If your preferences tend toward lamb burgers, grass-fed beef burgers or mushrooms burgers, the match will still be great, especially if you select a condiment that pulls everything together.
Today’s recipe is just that condiment, homemade mayonnaise spiked with smoked salt. It is a unifying condiment, one that works well if you are feeding people with varying preferences.
It goes equally well with a grilled portobello mushroom burger and a juicy bison burger. The best accompaniments include thinly sliced red onion, thinly sliced local tomatoes, and, if you must have cheese, smoked mozzarella.
Makes about 1 ¼ cups
¾ teaspoon smoked salt, see Note below
— Pinch of ground clove
— Pinch of ground cardamom
1 teaspoon freshly squeezed lemon juice
1 teaspoon best-quality red wine vinegar
1 large or jumbo egg yolk, from backyard or pastured chickens
1 cup mild olive oil, such as a late harvest oil
Put the salt, clove and cardamom in a medium-sized mixing bowl, add the lemon juice and vinegar and swirl until the salt is dissolved. Add the egg yolk and whisk vigorously until it is smooth and thick.

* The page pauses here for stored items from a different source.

(** [bool(v)], as [if v:] and [not v] test it. *)
Definition truthy (v : pyval) : bool :=
  match v with
  | PNone => false
  | PBool b => b
  | PInt z => negb (z =? 0)%Z
  | PStr s => match s with [] => false | _ => true end
  | PList l => match l with [] => false | _ => true end
  | PDict d => match d with [] => false | _ => true end
  | PObj _ => true
  end.

(** [v is None] and [v is False]. *)
Definition is_None (v : pyval) : bool := match v with PNone => true | _ => false end.
Definition is_False (v : pyval) : bool := match v with PBool false => true | _ => false end.

(** [v == s] for a string literal [s]. *)
Definition eq_str (v : pyval) (s : text) : bool :=
  match v with PStr t => bool_decide (t = s) | _ => false end.

(** [len(v)], which only sized values have. *)
Definition py_len (v : pyval) : option nat :=
  match v with
  | PStr s => Some (length s)
  | PList l => Some (length l)
  | PDict d => Some (length d)
  | _ => None
  end.

(** An exception in flight: the name of its class, [str(e)], and whether the
    class derives from [Exception] (what [except Exception] catches). *)
Record exc := {
  exc_class : text;
  exc_text : text;
  exc_is_Exception : bool
}.

Inductive result (A : Type) :=
| Ok (a : A)
| Err (e : exc).
Arguments Ok {A} a.
Arguments Err {A} e.

Definition AttributeError (msg : text) : exc :=
  {| exc_class := lit "AttributeError"; exc_text := msg; exc_is_Exception := true |}.
Definition TypeError (msg : text) : exc :=
  {| exc_class := lit "TypeError"; exc_text := msg; exc_is_Exception := true |}.
Definition NameError (msg : text) : exc :=
  {| exc_class := lit "NameError"; exc_text := msg; exc_is_Exception := true |}.

(** [d.get(k)] on a dictionary kept in insertion order. *)
Fixpoint assoc_get {V} (d : list (text * V)) (k : text) : option V :=
  match d with
  | [] => None
  | (k', v) :: d' => if bool_decide (k' = k) then Some v else assoc_get d' k
  end.

(** [d[k] = v]. *)
Fixpoint assoc_set {V} (k : text) (v : V) (d : list (text * V)) : list (text * V) :=
  match d with
  | [] => [(k, v)]
  | (k', v') :: d' =>
      if bool_decide (k' = k) then (k, v) :: d' else (k', v') :: assoc_set k v d'
  end.

(** ** [app/utils/formatter.py] *)

Definition colors : list (text * Z) :=
  [ (lit "black", 30%Z); (lit "red", 31%Z); (lit "green", 32%Z); (lit "yellow", 33%Z);
    (lit "blue", 34%Z); (lit "pink", 35%Z); (lit "cyan", 36%Z); (lit "white", 37%Z) ].

Definition bgcolors : list (text * Z) :=
  [ (lit "black", 40%Z); (lit "red", 41%Z); (lit "green", 42%Z); (lit "yellow", 43%Z);
    (lit "blue", 44%Z); (lit "pink", 45%Z); (lit "cyan", 46%Z); (lit "white", 47%Z) ].

Definition displays : list (text * Z) :=
  [ (utf8 "终端默认", 0%Z); (utf8 "高亮", 1%Z); (utf8 "非高亮", 22%Z);
    (utf8 "下划线", 4%Z); (utf8 "去下划线", 24%Z); (utf8 "闪烁", 5%Z);
    (utf8 "去闪烁", 25%Z); (utf8 "反白", 7%Z); (utf8 "非反白", 27%Z);
    (utf8 "不可见", 8%Z); (utf8 "可见", 28%Z) ].

(** [d.get(k, default)] as [str.format] renders it: the decimal digits of
    the code found, or the default, which the source gives as a name. *)
Definition get_formatted (d : list (text * Z)) (k default : text) : text :=
  match assoc_get d k with
  | Some code => str_of_int code
  | None => default
  end.

Definition c_esc : N := 27.

(** [output_formatter(message, color, bgcolor, display)]. *)
Definition output_formatter (message color bgcolor display : text) : text :=
  c_esc :: lit "["
  ++ get_formatted displays display (utf8 "终端默认") ++ lit ";"
  ++ get_formatted colors color (lit "green") ++ lit ";"
  ++ get_formatted bgcolors bgcolor (lit "black") ++ lit "m"
  ++ message ++ c_esc :: lit "[0m".

(** The defaults of the keyword arguments. *)
Definition default_color : text := lit "green".
Definition default_bgcolor : text := lit "black".
Definition default_display : text := utf8 "高亮".

(** ** [app/management/base.py] *)

(** What a lookup on an instance finds under a name, as far as [handle] can
    tell: something that runs when called without argument, and then ends as
    the action does or with an exception of its own, or anything else, which
    a call without argument rejects with [TypeError]. *)
Inductive value :=
| Callable (run : world -> result (outcome unit) * world)
| NotCallable.

(** What [getattr] finds under a name on the class: an attribute of the
    class or of one of its bases, which its instances have too, or an
    attribute of the metaclass ([mro], [__subclasses__], [__bases__], ...),
    which the class answers for and its instances do not. *)
Inductive attr :=
| Plain (v : value)
| OfMetaclass.

(** A command class: the name of its argument, the actions it declares,
    every attribute [getattr] can find on the class, its own before the
    inherited, and the attributes [__init__] sets on an instance. *)
Record command_class := {
  action : text;
  action_choice : list text;
  attributes : list (text * attr);
  instance_attributes : list (text * value)
}.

Begin adding the olive oil a few drops at a time, mixing thoroughly after each addition. As the emulsion forms, increase the quantity of oil you add to a small but steady drizzle.
Taste and correct for salt and acid. If it tastes a bit flat, put a few pinches of the smoked salt into a bowl, add a little squeeze of lemon juice or vinegar, stir until the salt dissolves, and fold it into the mayonnaise.
Cover and refrigerate for at least 30 minutes before using. It will keep for about 4 days.
Note: Smoked salt appeared in the retail market not quite 20 years ago and is now widely available. Oliver’s Markets carry it, and you can also find it at Shelton’s Natural Foods Market in Healdsburg and in several specialty stores throughout the North Bay.